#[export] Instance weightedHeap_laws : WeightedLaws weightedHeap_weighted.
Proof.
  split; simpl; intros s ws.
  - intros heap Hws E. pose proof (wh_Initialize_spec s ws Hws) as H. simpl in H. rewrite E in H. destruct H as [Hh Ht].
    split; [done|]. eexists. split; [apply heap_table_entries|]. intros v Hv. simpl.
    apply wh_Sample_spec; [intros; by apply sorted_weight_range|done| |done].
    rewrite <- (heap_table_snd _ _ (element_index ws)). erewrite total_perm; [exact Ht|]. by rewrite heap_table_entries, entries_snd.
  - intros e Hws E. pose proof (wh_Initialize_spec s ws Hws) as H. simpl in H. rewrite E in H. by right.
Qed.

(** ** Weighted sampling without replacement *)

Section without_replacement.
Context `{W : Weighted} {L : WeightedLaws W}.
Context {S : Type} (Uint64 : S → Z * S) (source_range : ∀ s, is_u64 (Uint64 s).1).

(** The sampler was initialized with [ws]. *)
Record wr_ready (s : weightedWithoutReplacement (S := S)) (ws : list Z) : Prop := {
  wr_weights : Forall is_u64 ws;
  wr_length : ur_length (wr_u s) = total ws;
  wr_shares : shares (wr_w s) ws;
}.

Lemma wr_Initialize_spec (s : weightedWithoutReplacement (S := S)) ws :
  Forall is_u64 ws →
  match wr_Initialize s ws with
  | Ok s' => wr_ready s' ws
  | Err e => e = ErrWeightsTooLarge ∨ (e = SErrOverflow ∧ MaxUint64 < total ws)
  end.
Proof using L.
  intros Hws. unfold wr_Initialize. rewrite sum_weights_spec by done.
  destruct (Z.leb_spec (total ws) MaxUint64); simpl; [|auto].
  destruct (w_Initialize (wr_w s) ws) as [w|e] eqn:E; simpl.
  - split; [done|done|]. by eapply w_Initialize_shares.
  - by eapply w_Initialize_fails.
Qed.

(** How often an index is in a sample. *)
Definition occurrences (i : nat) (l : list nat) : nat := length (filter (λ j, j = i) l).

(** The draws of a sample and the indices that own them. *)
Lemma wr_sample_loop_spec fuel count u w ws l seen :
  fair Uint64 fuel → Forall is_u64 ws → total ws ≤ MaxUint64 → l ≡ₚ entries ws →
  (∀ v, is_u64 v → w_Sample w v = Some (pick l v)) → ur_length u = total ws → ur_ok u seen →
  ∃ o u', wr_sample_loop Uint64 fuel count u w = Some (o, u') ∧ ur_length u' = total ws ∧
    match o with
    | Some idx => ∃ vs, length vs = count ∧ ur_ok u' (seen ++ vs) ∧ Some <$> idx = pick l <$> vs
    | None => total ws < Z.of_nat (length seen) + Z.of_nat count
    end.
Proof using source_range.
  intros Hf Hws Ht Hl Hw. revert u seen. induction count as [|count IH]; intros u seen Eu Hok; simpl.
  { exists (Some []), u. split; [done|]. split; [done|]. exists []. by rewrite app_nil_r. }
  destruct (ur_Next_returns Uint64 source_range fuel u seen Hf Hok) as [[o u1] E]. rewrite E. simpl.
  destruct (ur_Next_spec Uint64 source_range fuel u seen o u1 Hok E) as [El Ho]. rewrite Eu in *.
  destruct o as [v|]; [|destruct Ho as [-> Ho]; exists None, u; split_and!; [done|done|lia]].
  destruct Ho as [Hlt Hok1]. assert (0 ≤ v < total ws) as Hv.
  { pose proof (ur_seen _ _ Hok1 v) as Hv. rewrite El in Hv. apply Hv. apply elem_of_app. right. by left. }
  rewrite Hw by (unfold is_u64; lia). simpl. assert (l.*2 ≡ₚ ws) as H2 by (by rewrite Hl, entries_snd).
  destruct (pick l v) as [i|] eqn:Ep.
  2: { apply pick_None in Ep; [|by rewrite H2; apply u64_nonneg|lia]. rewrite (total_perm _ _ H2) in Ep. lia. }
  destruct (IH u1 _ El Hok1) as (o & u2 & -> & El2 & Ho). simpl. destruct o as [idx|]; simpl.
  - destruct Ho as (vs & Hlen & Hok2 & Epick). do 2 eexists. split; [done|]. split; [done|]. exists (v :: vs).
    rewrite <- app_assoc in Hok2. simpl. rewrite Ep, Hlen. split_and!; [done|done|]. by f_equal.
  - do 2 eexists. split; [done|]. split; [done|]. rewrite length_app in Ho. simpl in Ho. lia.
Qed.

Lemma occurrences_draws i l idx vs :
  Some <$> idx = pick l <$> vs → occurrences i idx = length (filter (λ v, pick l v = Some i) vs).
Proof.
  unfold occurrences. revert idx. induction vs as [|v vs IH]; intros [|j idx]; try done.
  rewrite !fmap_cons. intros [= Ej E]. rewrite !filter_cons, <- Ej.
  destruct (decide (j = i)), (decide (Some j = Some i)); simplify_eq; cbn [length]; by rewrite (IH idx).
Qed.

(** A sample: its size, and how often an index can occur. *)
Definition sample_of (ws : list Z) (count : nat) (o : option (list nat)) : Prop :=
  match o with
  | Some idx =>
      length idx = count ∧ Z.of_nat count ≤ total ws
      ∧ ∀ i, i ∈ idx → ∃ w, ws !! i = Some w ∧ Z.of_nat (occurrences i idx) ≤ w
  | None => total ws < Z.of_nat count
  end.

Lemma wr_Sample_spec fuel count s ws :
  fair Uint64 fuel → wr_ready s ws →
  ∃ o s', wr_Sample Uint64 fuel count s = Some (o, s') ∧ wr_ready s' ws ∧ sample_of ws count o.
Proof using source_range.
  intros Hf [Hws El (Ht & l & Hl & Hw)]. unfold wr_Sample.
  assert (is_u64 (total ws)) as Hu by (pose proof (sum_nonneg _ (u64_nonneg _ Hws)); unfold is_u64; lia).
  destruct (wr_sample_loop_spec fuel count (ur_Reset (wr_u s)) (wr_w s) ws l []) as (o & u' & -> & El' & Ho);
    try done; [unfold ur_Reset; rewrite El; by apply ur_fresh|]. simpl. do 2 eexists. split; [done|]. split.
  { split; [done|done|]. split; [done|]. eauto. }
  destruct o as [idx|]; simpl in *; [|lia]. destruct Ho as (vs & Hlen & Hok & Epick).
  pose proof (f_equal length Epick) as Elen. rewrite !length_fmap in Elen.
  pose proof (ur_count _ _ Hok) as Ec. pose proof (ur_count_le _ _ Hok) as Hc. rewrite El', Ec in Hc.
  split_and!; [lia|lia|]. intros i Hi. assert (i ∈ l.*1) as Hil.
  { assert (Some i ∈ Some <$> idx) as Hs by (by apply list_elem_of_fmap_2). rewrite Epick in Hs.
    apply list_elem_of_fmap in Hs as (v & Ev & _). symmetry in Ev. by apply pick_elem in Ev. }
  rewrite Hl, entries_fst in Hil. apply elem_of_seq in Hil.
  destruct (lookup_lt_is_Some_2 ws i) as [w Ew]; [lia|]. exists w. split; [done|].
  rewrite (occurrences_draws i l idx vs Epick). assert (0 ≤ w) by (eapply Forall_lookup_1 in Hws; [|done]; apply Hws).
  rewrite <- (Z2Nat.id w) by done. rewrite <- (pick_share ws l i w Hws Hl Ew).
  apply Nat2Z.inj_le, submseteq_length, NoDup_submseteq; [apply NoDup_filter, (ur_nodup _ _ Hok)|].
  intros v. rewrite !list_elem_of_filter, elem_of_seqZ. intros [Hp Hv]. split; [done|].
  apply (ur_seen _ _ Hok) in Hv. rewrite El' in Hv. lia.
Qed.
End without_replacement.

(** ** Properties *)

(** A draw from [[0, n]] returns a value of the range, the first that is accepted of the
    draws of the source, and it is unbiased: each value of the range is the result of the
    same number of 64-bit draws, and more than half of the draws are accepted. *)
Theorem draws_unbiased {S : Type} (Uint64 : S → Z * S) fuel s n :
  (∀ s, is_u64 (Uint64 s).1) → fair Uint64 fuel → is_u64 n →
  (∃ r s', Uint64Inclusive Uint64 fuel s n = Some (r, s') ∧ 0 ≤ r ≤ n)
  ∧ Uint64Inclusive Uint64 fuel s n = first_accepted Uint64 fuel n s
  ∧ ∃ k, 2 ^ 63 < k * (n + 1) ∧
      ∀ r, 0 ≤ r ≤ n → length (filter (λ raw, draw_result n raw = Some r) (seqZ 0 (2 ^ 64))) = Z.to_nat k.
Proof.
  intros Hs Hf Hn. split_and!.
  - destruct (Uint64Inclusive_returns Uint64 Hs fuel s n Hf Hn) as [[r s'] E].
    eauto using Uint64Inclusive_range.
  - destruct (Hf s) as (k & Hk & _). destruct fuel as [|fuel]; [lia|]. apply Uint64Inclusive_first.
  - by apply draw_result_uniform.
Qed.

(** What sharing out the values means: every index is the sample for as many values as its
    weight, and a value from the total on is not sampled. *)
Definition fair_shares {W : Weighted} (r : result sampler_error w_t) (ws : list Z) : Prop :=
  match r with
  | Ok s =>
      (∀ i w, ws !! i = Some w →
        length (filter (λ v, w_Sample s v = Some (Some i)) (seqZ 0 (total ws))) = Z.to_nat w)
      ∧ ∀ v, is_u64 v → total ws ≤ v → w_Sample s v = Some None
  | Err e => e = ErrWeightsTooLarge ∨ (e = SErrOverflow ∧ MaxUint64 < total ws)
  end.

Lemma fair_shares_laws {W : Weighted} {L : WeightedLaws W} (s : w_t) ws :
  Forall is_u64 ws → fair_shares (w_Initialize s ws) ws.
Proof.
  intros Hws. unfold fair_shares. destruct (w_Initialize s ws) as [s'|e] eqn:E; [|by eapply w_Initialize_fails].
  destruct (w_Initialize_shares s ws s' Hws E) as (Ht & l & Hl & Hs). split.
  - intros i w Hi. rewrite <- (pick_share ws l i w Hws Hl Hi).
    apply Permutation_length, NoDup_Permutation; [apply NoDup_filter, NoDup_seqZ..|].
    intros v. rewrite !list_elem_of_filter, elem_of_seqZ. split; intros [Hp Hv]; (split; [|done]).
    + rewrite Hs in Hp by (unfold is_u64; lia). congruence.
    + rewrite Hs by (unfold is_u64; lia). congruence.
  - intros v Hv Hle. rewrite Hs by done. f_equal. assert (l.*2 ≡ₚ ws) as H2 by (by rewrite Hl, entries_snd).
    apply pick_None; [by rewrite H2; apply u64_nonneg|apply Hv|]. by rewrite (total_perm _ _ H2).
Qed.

- [What the task requires]: Leave out every line above except those from the line with "- do 2 eexists." up to and including the line with "rewrite !fmap_cons. intros", and copy those exactly.

- [Answer space]:
  - do 2 eexists. split; [done|]. split; [done|]. rewrite length_app in Ho. simpl in Ho. lia.
Qed.

Lemma occurrences_draws i l idx vs :
  Some <$> idx = pick l <$> vs → occurrences i idx = length (filter (λ v, pick l v = Some i) vs).
Proof.
  unfold occurrences. revert idx. induction vs as [|v vs IH]; intros [|j idx]; try done.
  rewrite !fmap_cons. intros [= Ej E]. rewrite !filter_cons, <- Ej.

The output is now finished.